Their fur would be equally disheveled, either from sleep but most likely from the roughing caresses that woke them, that day.  Before other mortals would summon enough will to get out of their beds, a man and his dog would step out to greet the world firsthand:  both of them aging without ever surrendering their innocence (and neither their strength nor the unconditional devotion).  I would always want to come close to them, and burry my face in their hair, in all that goodness.  If I could, I bet the man’s head would smell like the hand of his girl, ever so lovely; while the dog’s — like his own.  And together, they would smell like a home I have yet to build, somewhere on a hill that would overlook the rest of my life — with forgiveness.

Instead, I am stuck watching them from a distance.  At least, for now.  But willingly, I would smile away at their expense while secretly tearing up from the privilege of being ever so close to all that strength and all that goodness.  My ovaries would get jumpstarted into wanting to give life; but there they would be — a good man and his dog — slowly shifting their athletic limbs in the morning, not yet ready for play.  But give them a good meal and a tender nod, and off they would go:  leaping, running, panting, inventing their games as they went along; yelping contagiously, whimpering for attention; teasing or asking to be teased.  And they would both be finally released from having to tone down their strength and their overwhelming enthusiasm.  And the world would be theirs for conquering — in the name of their girl.

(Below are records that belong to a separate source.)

(** * Voice-AI gateway: a shallow embedding of [server.js]

    The gateway is an Express application with two routes.  Each route
    validates its input, performs one [axios.post] against an upstream API
    and reshapes the outcome into a JSON reply.  The embedding keeps the
    shape of the JavaScript: values are JavaScript values, the handlers are
    written in a small state-and-exception monad whose state holds the
    Express response object, the list of outbound calls and the console.
    The middleware in front of the routes ([express.json()], the cors
    package, multer's [upload.single]) is modelled by what it does to the
    request and the response. *)

From Stdlib Require Import Floats.SpecFloat.
From Stdlib Require Import ZArith.
From stdpp Require Import base strings list gmap pretty.

Local Open Scope string_scope.
Local Set Warnings "-register-all".

(** ** JavaScript values *)

(** The values the program handles: what [JSON.parse] produces, plus
    [undefined].  Numbers are IEEE 754 binary64 data. *)
Inductive value : Type :=
  | VUndefined
  | VNull
  | VBool (b : bool)
  | VNum (n : spec_float)
  | VStr (s : string)
  | VArr (l : list value)
  | VObj (m : gmap string value).

(** [ToBoolean]: the test behind [!x] and [c ? a : b]. *)
Definition truthy (v : value) : bool :=
  match v with
  | VUndefined | VNull => false
  | VBool b => b
  | VNum (S754_zero _) | VNum S754_nan => false
  | VNum _ => true
  | VStr s => negb (String.eqb s "")
  | VArr _ | VObj _ => true
  end.

(** What [JSON.stringify] makes of a value, read back as a value: a property
    holding [undefined] is left out, [undefined] in an array and a number
    that is not finite become [null], and there is no text at all for
    [undefined] itself. *)
Fixpoint to_json (v : value) : option value :=
  match v with
  | VUndefined => None
  | VNull => Some VNull
  | VBool b => Some (VBool b)
  | VNum (S754_finite s m e) => Some (VNum (S754_finite s m e))
  | VNum (S754_zero _) => Some (VNum (S754_zero false))
  | VNum _ => Some VNull
  | VStr s => Some (VStr s)
  | VArr l => Some (VArr (map (λ x, default VNull (to_json x)) l))
  | VObj m => Some (VObj (omap to_json m))
  end.

(** The number literals of the source, as binary64 values. *)
Definition num_0_7 : spec_float := S754_finite false 6305039478318694 (-53).
Definition num_250 : spec_float := S754_finite false 8796093022208000 (-45).
Definition num_0 : spec_float := S754_zero false.
Definition num_3001 : spec_float := S754_finite false 6599268789911552 (-41).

The dog would pull the master’s hand via its leash, as if saying:

“Come!  Be!  Love!  Play!”

“Let’s!” — the good man would follow; because, being so very different from my own feline predisposition, he would never grow out of his habit for a child’s play.  And unlike me, he would never grow up.  Thank goodness!

Then, there are those little dogs, completely domesticated and entirely dependent on a man.  They remind me of plush toys, with their teary eyes and perpetually stumped little faces.  And one would have to be born with a heart of a villain to not want to reach for them, at least; if not sweep them up and stuff them under a coat, next to the heart — as if craving a piece of all that goodness.  They are not really my type of dogs, because the world seems too big for them, and mostly full of danger (and that’s not my type of a world).  So, they shiver and retreat, seeking protection from larger animals.  But then again, in such dependency and trust, I bet I could heal a wound or two on the surface of my perpetually stumped little face.  And perhaps, in this life, I would be able to move on a little bit faster — with a tiny creature stuffed under my coat, next to my heart.

The fancier dogs I treat as pieces of artwork.  They strut with dignity.  They hold their statures with focus and calm.  But unlike cats with pedigree, these purebreds still haven’t forgotten the pleasure of some rough play — a bigger child’s play — or of a rough caress.  To the contrary, because they are best equipped to win, they cannot wait for it.  So, they pull their master’s hand via their leash, as if saying:

“Come!  Be!  Love!”

From one moment to the next, they are ready to topple you over at the door, after you’ve finished your conquering at the world for the day — or to save your life.  And you cannot dare to object to either, because all that strength and goodness — and all that unconditional devotion — dwells in the best of intentions, and sometimes, despite their own.

And that’s just the thing about those sporty good men (good boys) and their dogs:  Once a girl earns their unconditional devotion, their own life is no longer a matter of the biggest relevance.  They may be in the mood for an occasional rough play — or a rough caress.  They may even sometimes be quite child-like in their dire need for a silly toy.  But if a girl can give them a good meal and a tender caress, off they would go:  conquering the world, in her name.

And with all their strength and goodness — with all that unconditional devotion — they have the ability to restore a woman’s heart, into more life and into more love.